(Stored data)
┌──

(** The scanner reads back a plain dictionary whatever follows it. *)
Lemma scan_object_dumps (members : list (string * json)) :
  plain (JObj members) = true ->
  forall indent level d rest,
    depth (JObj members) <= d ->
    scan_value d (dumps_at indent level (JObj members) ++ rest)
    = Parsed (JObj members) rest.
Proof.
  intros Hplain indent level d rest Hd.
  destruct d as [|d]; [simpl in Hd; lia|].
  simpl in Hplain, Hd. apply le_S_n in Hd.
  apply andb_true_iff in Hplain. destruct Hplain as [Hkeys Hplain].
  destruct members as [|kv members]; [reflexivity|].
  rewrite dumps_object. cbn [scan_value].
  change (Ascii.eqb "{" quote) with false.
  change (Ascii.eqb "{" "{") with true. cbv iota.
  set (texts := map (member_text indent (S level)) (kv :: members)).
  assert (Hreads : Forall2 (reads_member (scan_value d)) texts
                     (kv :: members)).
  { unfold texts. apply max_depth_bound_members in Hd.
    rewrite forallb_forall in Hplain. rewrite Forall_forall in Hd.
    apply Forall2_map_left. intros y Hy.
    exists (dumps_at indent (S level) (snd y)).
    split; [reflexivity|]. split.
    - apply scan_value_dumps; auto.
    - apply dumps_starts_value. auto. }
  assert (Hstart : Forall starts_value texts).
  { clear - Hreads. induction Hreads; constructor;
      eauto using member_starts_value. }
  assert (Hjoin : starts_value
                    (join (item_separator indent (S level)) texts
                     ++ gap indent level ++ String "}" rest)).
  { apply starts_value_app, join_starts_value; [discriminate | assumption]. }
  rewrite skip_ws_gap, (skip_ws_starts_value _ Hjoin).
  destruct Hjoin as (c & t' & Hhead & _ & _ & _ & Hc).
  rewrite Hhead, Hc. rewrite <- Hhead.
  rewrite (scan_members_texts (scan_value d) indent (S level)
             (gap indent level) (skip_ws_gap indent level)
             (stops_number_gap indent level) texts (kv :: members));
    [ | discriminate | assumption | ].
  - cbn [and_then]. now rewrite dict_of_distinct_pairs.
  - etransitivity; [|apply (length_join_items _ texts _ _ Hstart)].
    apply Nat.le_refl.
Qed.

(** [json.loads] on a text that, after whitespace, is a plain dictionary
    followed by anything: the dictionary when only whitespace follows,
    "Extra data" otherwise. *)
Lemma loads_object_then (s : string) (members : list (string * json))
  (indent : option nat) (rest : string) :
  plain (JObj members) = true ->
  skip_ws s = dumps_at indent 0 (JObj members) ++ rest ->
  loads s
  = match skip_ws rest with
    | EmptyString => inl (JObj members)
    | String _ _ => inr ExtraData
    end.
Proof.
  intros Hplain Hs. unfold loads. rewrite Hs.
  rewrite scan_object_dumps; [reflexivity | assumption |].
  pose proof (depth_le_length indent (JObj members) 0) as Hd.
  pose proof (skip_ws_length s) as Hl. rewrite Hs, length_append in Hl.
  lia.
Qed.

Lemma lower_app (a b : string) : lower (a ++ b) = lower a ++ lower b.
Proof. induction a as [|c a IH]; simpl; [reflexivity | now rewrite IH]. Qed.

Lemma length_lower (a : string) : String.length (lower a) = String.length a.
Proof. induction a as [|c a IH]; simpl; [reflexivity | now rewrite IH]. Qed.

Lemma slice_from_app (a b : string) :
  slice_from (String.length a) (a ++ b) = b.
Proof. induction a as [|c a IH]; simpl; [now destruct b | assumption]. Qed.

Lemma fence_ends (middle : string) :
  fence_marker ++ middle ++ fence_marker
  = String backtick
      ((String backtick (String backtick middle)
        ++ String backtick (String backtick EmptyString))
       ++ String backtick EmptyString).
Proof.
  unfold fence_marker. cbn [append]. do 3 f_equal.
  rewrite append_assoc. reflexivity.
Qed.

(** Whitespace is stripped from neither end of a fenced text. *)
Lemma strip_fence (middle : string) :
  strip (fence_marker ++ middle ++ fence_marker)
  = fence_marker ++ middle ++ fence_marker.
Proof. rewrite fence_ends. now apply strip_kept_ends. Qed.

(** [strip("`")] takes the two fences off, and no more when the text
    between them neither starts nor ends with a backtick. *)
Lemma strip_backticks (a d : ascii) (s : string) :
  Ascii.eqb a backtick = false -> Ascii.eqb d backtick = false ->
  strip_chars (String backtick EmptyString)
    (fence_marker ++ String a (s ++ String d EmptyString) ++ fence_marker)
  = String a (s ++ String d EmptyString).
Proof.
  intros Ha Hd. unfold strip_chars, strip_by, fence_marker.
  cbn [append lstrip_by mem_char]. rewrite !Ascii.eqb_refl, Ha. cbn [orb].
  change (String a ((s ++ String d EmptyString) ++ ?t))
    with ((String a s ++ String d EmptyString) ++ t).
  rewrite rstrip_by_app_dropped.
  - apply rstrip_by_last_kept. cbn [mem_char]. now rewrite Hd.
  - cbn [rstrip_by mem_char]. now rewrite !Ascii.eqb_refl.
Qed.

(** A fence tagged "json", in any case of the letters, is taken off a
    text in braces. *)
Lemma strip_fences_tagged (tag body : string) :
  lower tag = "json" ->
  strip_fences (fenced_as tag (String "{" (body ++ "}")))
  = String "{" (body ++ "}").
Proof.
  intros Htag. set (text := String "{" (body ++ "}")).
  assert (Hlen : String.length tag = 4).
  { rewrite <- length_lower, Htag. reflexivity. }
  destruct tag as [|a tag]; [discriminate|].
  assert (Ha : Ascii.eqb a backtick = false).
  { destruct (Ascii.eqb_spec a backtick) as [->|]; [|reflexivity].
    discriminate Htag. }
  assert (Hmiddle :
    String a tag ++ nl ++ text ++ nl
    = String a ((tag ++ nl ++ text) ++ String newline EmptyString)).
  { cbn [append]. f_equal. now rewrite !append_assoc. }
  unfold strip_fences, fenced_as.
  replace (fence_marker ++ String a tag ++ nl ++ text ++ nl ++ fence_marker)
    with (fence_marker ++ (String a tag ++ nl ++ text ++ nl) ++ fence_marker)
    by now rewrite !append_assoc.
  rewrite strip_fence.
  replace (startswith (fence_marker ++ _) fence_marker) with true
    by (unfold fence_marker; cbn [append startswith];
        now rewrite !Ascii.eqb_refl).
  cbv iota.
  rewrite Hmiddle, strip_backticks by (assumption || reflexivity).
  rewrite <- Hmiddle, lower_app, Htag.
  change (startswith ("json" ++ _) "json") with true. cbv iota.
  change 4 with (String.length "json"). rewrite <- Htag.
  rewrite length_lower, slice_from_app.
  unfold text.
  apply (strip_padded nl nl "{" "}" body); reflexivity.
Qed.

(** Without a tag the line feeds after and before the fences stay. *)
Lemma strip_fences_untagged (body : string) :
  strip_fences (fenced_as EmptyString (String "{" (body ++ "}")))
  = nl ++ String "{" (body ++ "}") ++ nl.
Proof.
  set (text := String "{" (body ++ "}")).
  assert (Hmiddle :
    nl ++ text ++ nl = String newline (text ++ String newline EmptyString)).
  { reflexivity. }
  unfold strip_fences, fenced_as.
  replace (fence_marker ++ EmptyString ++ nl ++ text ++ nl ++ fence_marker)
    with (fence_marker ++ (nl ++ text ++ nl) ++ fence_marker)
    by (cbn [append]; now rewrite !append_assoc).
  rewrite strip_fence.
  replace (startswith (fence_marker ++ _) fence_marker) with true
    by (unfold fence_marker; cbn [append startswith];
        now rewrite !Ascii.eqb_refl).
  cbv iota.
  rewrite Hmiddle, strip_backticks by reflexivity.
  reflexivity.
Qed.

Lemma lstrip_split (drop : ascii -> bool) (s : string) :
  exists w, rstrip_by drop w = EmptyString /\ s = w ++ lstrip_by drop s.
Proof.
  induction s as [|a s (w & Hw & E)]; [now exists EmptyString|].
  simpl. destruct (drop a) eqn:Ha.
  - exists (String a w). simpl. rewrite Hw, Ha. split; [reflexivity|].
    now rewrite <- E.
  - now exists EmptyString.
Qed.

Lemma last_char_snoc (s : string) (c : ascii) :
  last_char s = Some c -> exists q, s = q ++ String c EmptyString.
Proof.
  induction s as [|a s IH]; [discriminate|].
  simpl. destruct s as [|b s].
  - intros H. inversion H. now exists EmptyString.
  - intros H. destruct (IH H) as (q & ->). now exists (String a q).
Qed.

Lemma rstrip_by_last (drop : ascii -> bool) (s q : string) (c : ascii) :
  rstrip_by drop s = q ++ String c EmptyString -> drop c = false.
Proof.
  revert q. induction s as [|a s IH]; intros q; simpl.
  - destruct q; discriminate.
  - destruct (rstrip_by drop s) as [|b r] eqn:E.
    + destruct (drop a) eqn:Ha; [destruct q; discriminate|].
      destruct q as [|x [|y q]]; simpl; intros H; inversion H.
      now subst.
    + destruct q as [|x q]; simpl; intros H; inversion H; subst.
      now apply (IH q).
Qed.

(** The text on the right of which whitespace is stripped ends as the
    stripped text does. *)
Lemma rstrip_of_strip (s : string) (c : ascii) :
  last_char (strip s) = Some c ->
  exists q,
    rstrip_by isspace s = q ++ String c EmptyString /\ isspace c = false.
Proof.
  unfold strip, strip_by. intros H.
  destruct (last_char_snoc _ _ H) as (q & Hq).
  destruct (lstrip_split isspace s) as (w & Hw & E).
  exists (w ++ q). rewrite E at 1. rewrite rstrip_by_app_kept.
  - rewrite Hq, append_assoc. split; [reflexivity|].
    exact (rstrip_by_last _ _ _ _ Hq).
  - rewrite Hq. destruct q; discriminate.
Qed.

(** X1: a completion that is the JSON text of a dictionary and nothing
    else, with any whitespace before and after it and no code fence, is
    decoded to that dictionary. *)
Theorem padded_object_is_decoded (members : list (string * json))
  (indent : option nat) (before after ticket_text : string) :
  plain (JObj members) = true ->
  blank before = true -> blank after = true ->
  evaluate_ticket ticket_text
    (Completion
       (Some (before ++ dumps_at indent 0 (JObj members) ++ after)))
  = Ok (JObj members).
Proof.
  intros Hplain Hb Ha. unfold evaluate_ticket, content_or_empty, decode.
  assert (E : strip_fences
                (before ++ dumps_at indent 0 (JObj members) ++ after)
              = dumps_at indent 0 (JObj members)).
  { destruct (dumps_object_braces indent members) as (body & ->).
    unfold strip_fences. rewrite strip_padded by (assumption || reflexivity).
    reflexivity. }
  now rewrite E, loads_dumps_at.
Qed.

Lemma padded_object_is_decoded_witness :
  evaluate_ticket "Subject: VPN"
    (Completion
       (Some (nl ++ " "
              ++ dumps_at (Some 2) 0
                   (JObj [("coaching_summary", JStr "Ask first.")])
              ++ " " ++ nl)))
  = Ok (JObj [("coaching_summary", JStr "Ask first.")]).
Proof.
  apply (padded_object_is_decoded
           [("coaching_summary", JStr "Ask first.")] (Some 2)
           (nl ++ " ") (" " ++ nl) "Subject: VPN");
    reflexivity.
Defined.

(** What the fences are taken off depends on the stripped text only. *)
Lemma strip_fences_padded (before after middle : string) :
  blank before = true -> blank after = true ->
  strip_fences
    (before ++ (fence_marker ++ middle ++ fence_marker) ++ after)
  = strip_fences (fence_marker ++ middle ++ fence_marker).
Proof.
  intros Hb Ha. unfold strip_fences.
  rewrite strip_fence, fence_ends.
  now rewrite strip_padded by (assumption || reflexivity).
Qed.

└──
┌──

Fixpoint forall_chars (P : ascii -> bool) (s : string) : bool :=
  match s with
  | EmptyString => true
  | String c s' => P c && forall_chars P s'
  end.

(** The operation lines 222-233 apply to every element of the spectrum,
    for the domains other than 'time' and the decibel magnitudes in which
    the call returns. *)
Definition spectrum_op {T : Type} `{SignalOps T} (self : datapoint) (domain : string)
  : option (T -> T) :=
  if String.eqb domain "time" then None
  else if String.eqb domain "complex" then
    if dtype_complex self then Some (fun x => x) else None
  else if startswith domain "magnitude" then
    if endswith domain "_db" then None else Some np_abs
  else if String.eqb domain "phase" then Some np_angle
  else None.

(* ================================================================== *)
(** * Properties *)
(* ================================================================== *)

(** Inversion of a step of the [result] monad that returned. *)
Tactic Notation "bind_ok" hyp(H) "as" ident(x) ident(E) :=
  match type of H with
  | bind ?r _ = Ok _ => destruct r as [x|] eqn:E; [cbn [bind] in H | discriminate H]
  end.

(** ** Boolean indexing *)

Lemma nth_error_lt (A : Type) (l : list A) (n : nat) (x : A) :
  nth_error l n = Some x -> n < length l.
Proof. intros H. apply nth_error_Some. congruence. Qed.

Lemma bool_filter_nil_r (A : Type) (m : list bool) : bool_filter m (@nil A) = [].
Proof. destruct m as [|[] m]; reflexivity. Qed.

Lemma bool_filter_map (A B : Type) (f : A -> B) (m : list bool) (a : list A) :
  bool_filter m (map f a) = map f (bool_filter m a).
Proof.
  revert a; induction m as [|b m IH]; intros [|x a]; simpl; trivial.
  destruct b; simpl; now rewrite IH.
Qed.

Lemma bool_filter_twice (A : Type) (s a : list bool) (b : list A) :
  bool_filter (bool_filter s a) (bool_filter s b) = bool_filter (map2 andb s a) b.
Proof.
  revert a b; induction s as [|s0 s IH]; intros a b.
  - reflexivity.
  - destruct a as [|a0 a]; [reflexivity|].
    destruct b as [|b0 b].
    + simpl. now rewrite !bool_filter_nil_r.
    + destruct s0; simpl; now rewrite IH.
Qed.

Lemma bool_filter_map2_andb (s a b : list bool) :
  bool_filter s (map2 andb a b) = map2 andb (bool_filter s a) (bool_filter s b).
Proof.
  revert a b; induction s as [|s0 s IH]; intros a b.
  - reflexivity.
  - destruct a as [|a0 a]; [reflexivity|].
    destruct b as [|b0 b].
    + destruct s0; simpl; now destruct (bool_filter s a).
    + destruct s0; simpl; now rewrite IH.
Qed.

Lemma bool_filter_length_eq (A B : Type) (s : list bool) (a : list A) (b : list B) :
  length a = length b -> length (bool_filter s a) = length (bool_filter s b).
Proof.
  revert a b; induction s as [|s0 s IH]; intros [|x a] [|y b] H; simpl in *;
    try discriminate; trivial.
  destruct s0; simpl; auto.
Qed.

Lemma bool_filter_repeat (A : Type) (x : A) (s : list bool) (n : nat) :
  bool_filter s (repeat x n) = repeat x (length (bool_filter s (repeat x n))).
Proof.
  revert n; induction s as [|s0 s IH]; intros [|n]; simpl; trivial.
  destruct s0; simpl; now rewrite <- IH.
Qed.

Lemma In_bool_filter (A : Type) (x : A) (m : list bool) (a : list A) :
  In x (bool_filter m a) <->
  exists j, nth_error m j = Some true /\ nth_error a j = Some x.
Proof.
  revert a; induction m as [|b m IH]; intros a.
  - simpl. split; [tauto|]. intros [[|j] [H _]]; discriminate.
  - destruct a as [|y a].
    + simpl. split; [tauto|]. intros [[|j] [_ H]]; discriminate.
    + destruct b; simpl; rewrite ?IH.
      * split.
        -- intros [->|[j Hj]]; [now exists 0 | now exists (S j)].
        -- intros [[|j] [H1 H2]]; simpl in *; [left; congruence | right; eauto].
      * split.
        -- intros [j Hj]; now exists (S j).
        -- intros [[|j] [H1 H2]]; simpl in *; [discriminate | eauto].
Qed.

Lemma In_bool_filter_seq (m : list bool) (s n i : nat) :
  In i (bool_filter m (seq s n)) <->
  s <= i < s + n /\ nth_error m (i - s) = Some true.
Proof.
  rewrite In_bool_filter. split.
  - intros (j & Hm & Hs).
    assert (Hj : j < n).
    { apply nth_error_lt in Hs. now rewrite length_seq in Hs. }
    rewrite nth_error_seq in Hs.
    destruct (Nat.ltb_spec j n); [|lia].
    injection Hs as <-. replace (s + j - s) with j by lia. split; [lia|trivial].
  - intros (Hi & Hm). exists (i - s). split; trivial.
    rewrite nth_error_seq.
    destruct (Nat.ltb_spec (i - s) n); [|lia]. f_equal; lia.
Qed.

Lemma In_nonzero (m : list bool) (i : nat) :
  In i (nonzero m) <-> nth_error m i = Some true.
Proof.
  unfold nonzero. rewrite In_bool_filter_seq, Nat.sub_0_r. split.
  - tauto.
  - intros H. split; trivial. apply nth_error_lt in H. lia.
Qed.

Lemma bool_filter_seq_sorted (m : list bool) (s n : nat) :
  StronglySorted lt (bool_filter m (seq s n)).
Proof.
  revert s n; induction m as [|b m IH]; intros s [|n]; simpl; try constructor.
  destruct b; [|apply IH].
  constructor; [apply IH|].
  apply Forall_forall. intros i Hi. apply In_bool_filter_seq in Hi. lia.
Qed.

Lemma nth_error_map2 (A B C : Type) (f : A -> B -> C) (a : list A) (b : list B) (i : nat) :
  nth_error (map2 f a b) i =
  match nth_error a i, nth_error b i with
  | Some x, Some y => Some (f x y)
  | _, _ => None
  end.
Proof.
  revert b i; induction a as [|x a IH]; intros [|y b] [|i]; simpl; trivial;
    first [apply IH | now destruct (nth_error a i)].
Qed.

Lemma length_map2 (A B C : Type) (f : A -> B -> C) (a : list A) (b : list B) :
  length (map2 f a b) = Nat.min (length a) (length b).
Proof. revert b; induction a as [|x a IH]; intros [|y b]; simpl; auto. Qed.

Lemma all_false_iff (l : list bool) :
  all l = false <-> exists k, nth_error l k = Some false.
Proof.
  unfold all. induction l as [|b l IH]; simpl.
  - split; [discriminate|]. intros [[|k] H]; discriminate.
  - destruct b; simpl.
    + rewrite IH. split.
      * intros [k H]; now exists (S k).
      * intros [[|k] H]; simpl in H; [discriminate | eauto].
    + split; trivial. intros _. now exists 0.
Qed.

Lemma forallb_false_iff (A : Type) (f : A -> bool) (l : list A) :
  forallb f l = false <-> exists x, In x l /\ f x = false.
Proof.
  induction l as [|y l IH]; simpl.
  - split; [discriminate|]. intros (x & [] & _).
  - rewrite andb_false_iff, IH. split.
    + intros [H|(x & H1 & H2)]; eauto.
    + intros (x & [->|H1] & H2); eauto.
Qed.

└──
┌──

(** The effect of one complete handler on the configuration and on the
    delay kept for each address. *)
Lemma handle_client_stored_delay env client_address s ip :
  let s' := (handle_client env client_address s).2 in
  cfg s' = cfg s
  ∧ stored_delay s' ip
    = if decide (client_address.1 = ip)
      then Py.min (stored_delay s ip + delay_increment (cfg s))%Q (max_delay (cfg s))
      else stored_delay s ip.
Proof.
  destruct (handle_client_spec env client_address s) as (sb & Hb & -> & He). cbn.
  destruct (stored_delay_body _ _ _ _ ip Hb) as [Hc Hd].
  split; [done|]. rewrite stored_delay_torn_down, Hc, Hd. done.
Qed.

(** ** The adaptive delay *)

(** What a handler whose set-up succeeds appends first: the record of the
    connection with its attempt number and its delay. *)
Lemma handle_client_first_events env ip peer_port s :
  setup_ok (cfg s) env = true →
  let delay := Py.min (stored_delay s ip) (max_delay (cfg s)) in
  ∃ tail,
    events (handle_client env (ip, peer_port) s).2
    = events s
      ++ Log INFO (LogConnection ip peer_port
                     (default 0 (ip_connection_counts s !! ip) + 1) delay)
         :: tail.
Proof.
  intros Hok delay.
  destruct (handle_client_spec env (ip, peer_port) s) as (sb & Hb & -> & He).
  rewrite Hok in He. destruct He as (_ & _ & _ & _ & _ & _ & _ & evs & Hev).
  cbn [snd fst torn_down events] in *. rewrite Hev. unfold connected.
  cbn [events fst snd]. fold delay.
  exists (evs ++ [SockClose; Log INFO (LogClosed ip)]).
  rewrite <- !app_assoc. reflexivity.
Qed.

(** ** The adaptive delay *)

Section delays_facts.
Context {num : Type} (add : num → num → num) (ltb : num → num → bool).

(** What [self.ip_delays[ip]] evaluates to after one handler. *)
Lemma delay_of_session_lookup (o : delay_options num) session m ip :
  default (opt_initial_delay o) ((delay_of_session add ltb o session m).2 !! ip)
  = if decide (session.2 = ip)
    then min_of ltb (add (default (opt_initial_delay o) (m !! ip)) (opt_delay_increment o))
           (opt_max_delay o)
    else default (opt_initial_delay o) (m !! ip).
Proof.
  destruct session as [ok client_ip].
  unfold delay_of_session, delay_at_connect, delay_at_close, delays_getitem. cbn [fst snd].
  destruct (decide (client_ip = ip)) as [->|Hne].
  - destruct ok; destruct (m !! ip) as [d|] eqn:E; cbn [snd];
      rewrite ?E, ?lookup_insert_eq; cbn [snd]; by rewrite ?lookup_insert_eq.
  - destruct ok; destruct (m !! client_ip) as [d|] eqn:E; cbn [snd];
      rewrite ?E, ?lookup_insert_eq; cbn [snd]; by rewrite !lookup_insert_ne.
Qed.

└──

# What the exercise asks
Which lines in the records contain the word "time"? Copy each one.

# Solved problem
    for the domains other than 'time' and the decibel magnitudes in which
  if String.eqb domain "time" then None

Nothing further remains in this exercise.